A. Option (2). NCERT 7.2.6 defines auto-immune disease in exactly these words — "due to genetic and other unknown reasons, the body attacks self-cells." Graft rejection is a normal response to non-self tissue; active immunity is the protective response generated by the host on antigen exposure; allergic response is hyper-reaction to an external antigen. Only auto-immunity fits "attacks self-cells."
Q. A chronic auto-immune disorder that affects the neuromuscular junction and produces fatigue, weakening and paralysis of skeletal muscle is —
(1) Gout · (2) Arthritis · (3) Muscular dystrophy · (4) Myasthenia gravis.

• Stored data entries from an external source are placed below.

Lemma advance_pushed bs rb :
  room (Z.of_nat (length bs)) rb →
  advance (Z.of_nat (length bs)) (with_data (write_bytes (rb_data rb) (rb_payload_pos rb) bs) rb) = pushed bs rb.
Proof.
  intros (H1 & H2 & H3).
  rewrite advance_small by (cbn [with_data rb_payload_pos]; change (2 ^ 64) with 18446744073709551616; size_lia). done.
Qed.

Lemma push_fixed_value_ok n v rb : room (Z.of_nat n) rb → push_fixed_value n v rb = Ret [] (pushed (le_split n v) rb).
Proof.
  intros H. unfold push_fixed_value. rewrite write_at_room by (by rewrite le_split_length). rewrite bind_Ret_nil.
  by rewrite <- (advance_pushed (le_split n v)), le_split_length by (by rewrite le_split_length).
Qed.

Lemma push_fixed_size_ok s rb :
  0 ≤ rb_index rb < 32 →
  push_fixed_size s rb = Ret [] (mk_ringbuf
    (set_params_size (<[Z.to_nat (rb_index rb) := s]> (eh_params_size (rb_event rb))) (rb_event rb))
    (rb_data rb) (rb_index rb + 1) (rb_payload_pos rb) (rb_reserved_event_size rb)).
Proof.
  intros Hi. unfold push_fixed_size. destruct (Z.ltb_spec (rb_index rb) (Z.of_nat SYSCALL_PARAMS_MAX_COUNT)) as [_|H].
  - rewrite (wrap_small 8) by lia. done.
  - unfold SYSCALL_PARAMS_MAX_COUNT in H. lia.
Qed.

Lemma pushed_put bs rb : 0 ≤ rb_index rb < 32 → push_fixed_size (Z.of_nat (length bs)) (pushed bs rb) = Ret [] (put bs rb).
Proof. intros Hi. by rewrite push_fixed_size_ok. Qed.

Lemma pushed_nil rb : pushed [] rb = rb.
Proof. destruct rb. unfold pushed. cbn. by rewrite Z.add_0_r. Qed.

Lemma put_nil_size rb : 0 ≤ rb_index rb < 32 → push_fixed_size 0 rb = Ret [] (put [] rb).
Proof. intros Hi. rewrite <- (pushed_nil rb) at 1. by apply (pushed_put []). Qed.

Lemma pushed_app l1 l2 rb : pushed l2 (pushed l1 rb) = pushed (l1 ++ l2) rb.
Proof. unfold pushed. cbn. rewrite write_bytes_app, length_app, Nat2Z.inj_add. f_equal. lia. Qed.

Lemma room_pushed n bs rb : room (Z.of_nat (length bs) + n) rb → room n (pushed bs rb).
Proof. unfold room, pushed. cbn. lia. Qed.

Lemma room_le n n' rb : n' ≤ n → room n rb → room n' rb.
Proof. unfold room. lia. Qed.

Lemma room_put n bs rb :
  rb_index rb < 31 → room (Z.of_nat (length bs) + n) rb → room n (put bs rb).
Proof. unfold room, put. cbn. lia. Qed.

Section store_facts.
Context (k : kernel) (Hk : kernel_ok k).

Lemma charbuf_len_max n max : charbuf_len n max ≤ Z.max 0 max.
Proof. unfold charbuf_len. destruct (Z.leb_spec max (wrap 16 n)); lia. Qed.

Lemma bytebuf_bytes_length a n m :
  bytebuf_bytes k a n m = [] ∨ 0 < n ∧ Z.of_nat (length (bytebuf_bytes k a n m)) = n ∧ negb (a =? 0) = true
  ∧ bpf_probe_read k m a (Z.to_nat n) = Some (bytebuf_bytes k a n m).
Proof.
  unfold bytebuf_bytes. destruct (negb (a =? 0)); [|by left]. destruct (Z.ltb_spec 0 n); [|by left].
  cbn [andb]. destruct (bpf_probe_read k m a (Z.to_nat n)) as [bs|] eqn:E; [|by left]. cbn.
  right. pose proof (ko_read k Hk _ _ _ _ E). repeat split; [done|lia].
Qed.

Lemma tuple_bytes_length d sk : length (tuple_bytes d sk) = 13%nat.
Proof. destruct d; cbn; by rewrite ?le_split_length. Qed.

Lemma param_bytes_max p : Z.of_nat (length (param_bytes k p)) ≤ param_max p.
Proof.
  pose proof (λ n, wrap_range 16 n ltac:(lia)) as Hw.
  destruct p as [n v| |a n m|a n m|a n max|fd d a]; cbn [param_bytes param_max].
  - by rewrite le_split_length.
  - done.
  - destruct (a =? 0); [cbn; lia|]. destruct (bpf_probe_read_str k m a n) as [[|b bs]|] eqn:E; [cbn; lia| |cbn; lia].
    apply (ko_str k Hk) in E. lia.
  - specialize (Hw n). destruct (bytebuf_bytes_length a (wrap 16 n) m) as [->|(_ & H & _)]; cbn; lia.
  - rewrite terminated_length. pose proof (charbuf_len_max n max).
    destruct (bytebuf_bytes_length a (charbuf_len n max) USER) as [->|(_ & H' & _)]; cbn; lia.
  - destruct (socket_of k fd) as [sk|]; [|done]. destruct (sk_family sk =? AF_INET); [|done].
    by rewrite tuple_bytes_length.
Qed.

Lemma param_max_nonneg p : 0 ≤ param_max p.
Proof. pose proof (param_bytes_max p). lia. Qed.

Lemma params_max_nonneg ps : 0 ≤ params_max ps.
Proof. unfold params_max. induction ps as [|p ps IH]; cbn; [done|]. pose proof (param_max_nonneg p). lia. Qed.

Lemma bytebuf_ok a n m rb :
  room (Z.max 0 n) rb →
  linx_ringbuf_store_bytebuf k a n m rb
  = Ret [] (Z.of_nat (length (bytebuf_bytes k a n m)), put (bytebuf_bytes k a n m) rb).
Proof.
  intros Hr. pose proof Hr as (_ & _ & Hi). unfold linx_ringbuf_store_bytebuf.
  destruct (bytebuf_bytes_length a n m) as [E|(Hn & Hl & Ha & Hb)].
  - assert ((if negb (a =? 0) && (0 <? n) then linx_push_bytebuf k a n m rb else mret (0, rb)) = Ret [] (0, rb)) as ->.
    { revert E. unfold bytebuf_bytes, linx_push_bytebuf. destruct (negb (a =? 0)); [|done].
      destruct (Z.ltb_spec 0 n) as [Hn|]; [|done]. cbn [andb].
      destruct (bpf_probe_read k m a (Z.to_nat n)) as [bs|] eqn:E'; [|done]. cbn. intros ->.
      apply (ko_read k Hk) in E'. cbn in E'. lia. }
    rewrite bind_Ret_nil, put_nil_size by done. by rewrite E.
  - rewrite Ha. destruct (Z.ltb_spec 0 n) as [_|]; [|lia]. cbn [andb]. unfold linx_push_bytebuf. rewrite Hb.
    assert (room (Z.of_nat (length (bytebuf_bytes k a n m))) rb) as Hr' by (eapply room_le; [|done]; lia).
    rewrite write_at_room by done. rewrite !bind_Ret_nil. rewrite <- Hl at 2. rewrite advance_pushed by done.
    rewrite bind_ret_l, <- Hl at 1. rewrite pushed_put by done. by rewrite Hl, bind_Ret_nil.
Qed.

Lemma charpointer_ok a n m rb :
  room (Z.max 1 n) rb →
  linx_ringbuf_store_charpointer k a n m rb = Ret [] (put (param_bytes k (StoreCharpointer a n m)) rb).
Proof.
  intros Hr. pose proof Hr as (H1 & H2 & Hi). unfold linx_ringbuf_store_charpointer. cbn [param_bytes].
  destruct (a =? 0); cbn [negb]; [rewrite bind_ret_l; by apply put_nil_size|]. unfold linx_push_charpointer.
  destruct (bpf_probe_read_str k m a n) as [bs|] eqn:E; [|rewrite bind_ret_l; by apply put_nil_size].
  set (text := if (length bs =? 0)%nat then [0] else bs).
  replace (match bs with [] => [0] | _ => bs end) with text by (by destruct bs).
  assert (0 < Z.of_nat (length text) ≤ Z.max 1 n) as Ht.
  { apply (ko_str k Hk) in E. subst text. destruct bs; cbn in *; lia. }
  pose proof (room_le _ _ _ (proj2 Ht) Hr) as Hr'.
  rewrite write_at_room by done. rewrite !bind_Ret_nil. rewrite advance_pushed by done. rewrite bind_ret_l.
  rewrite wrap_small by size_lia. by apply pushed_put.
Qed.

Lemma charbufarray_ok a n max rb :
  room (Z.max 0 max) rb →
  linx_ringbuf_store_charbufarray_as_bytebuf k a (wrap 16 n) max rb
  = Ret [] (put (param_bytes k (StoreCharbufarray a n max)) rb).
Proof.
  intros Hr. pose proof Hr as (H1 & H2 & Hi). unfold linx_ringbuf_store_charbufarray_as_bytebuf. cbn [param_bytes].
  fold (charbuf_len n max). pose proof (charbuf_len_max n max) as Hc. rewrite bytebuf_ok by (eapply room_le; [|done]; lia).
  rewrite bind_Ret_nil. destruct (bytebuf_bytes_length a (charbuf_len n max) USER) as [->|(Hn & Hl & _)]; [done|].
  set (bs := bytebuf_bytes k a (charbuf_len n max) USER) in *.
  destruct (Z.ltb_spec 0 (Z.of_nat (length bs))) as [_|]; [|lia].
  unfold linx_push_previous_character. cbn [put rb_payload_pos].
  rewrite (wrap_small 64) by (change (2 ^ 64) with 18446744073709551616; size_lia).
  rewrite safe_access by size_lia. rewrite write_at_ok by (cbn [length]; size_lia).
  unfold put, with_data. cbn [rb_data write_bytes rb_event rb_index rb_payload_pos rb_reserved_event_size].
  rewrite terminated_length. rewrite write_bytes_last by (intros ->; cbn in Hl; lia). done.
Qed.

Lemma socktuple_ok fd d a rb :
  room 13 rb → param_safe k (StoreSocktuple fd d a) = true →
  linx_ringbuf_store_socktuple k fd d a rb = Ret [] (put (param_bytes k (StoreSocktuple fd d a)) rb).
Proof.
  intros Hr Hs. pose proof Hr as (_ & _ & Hi). unfold linx_ringbuf_store_socktuple. cbn [param_bytes param_safe] in *.
  unfold socket_of in *. destruct (get_sock_from_file _) as [[sk|]|]; cbn [from_option id] in *;
    [|by apply put_nil_size..].
  destruct (sk_family sk =? AF_INET); [|by apply put_nil_size]. cbn [andb] in Hs. apply negb_true_iff in Hs. rewrite Hs.
  rewrite <- (pushed_put (tuple_bytes d sk)), tuple_bytes_length by done.
  unfold tuple_bytes. destruct d.
  all: rewrite !app_assoc, <- !pushed_app.
  all: do 5 (rewrite push_fixed_value_ok by (repeat apply room_pushed; eapply room_le; [|exact Hr]; rewrite ?le_split_length; lia); rewrite bind_Ret_nil).
  all: done.
Qed.

(** One store puts the bytes of its parameter. *)
Lemma store_ok p rb :
  room (param_max p) rb → param_safe k p = true → store k p rb = Ret [] (put (param_bytes k p) rb).
Proof.
  intros Hr Hs. pose proof Hr as (H1 & H2 & Hi).
  destruct p as [n v| |a n m|a n m|a n max|fd d a]; cbn [store param_max] in *.
  - unfold linx_ringbuf_store_fixed. rewrite push_fixed_value_ok by done. rewrite bind_Ret_nil.
    cbn [param_bytes]. rewrite <- (pushed_put (le_split n v)) by done. by rewrite le_split_length.
  - by apply put_nil_size.
  - by apply charpointer_ok.
  - rewrite bytebuf_ok by (eapply room_le; [|done]; pose proof (wrap_range 16 n ltac:(lia)); lia). done.
  - by apply charbufarray_ok.
  - by apply socktuple_ok.
Qed.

A. Option (4) — myasthenia gravis. Auto-antibodies block acetylcholine receptors at the post-synaptic membrane of the NMJ, so end-plate depolarisation fails and muscle contraction weakens. Gout is uric-acid crystal deposition; arthritis is the general term for joint inflammation; muscular dystrophy is a genetic (not auto-immune) progressive muscle degeneration.

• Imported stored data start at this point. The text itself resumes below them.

(** 176-delete_module.bpf.c *)
Definition delete_module_e : program := λ k regs id, mk_body LINX_EVENT_TYPE_DELETE_MODULE_E (-1)
  [].
Definition delete_module_x : program := λ k regs ret, mk_body LINX_EVENT_TYPE_DELETE_MODULE_X ret
  [store_charpointer (uint64 (arg regs 0)) LINX_CHARBUF_MAX_SIZE USER; store_u32 (uint32 (arg regs 1))].

(** 177-get_kernel_syms.bpf.c *)
Definition get_kernel_syms_e : program := λ k regs id, mk_body LINX_EVENT_TYPE_GET_KERNEL_SYMS_E (-1)
  [].
Definition get_kernel_syms_x : program := λ k regs ret, mk_body LINX_EVENT_TYPE_GET_KERNEL_SYMS_X ret
  [store_u64 (uint64 (arg regs 0))].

Q. Which one is NOT an auto-immune disease — psoriasis, rheumatoid arthritis, Alzheimer's disease, vitiligo?
A. Alzheimer's disease. Psoriasis (skin keratinocytes), rheumatoid arthritis (synovium) and vitiligo (melanocytes) all involve immune attack on self-tissue. Alzheimer's is a neurodegenerative disease characterised by extracellular amyloid plaques and intracellular tau tangles — not driven by anti-self adaptive immunity.
Q. Statement I — Auto-immune disorder is a condition where the body's defence mechanism recognises its own cells as foreign. Statement II — Rheumatoid arthritis is a condition where the body does NOT attack self-cells. Choose the correct option.
A. Statement I is correct, Statement II is incorrect. NCERT 7.2.6 says explicitly that rheumatoid arthritis is an auto-immune disease — i.e., the body DOES attack self-cells (synovial membrane). Therefore Statement II inverts the correct relation, and the correct option is "Statement I correct, Statement II incorrect."
Common confusion & NEET traps
Figure 2. Auto-immunity is not a stronger or weaker immune response; it is the same machinery aimed at the wrong target after self/non-self discrimination fails. The endpoint diseases — rheumatoid arthritis, myasthenia gravis, type 1 diabetes, SLE and multiple sclerosis — differ only in which self-antigen the misidentified attack hits.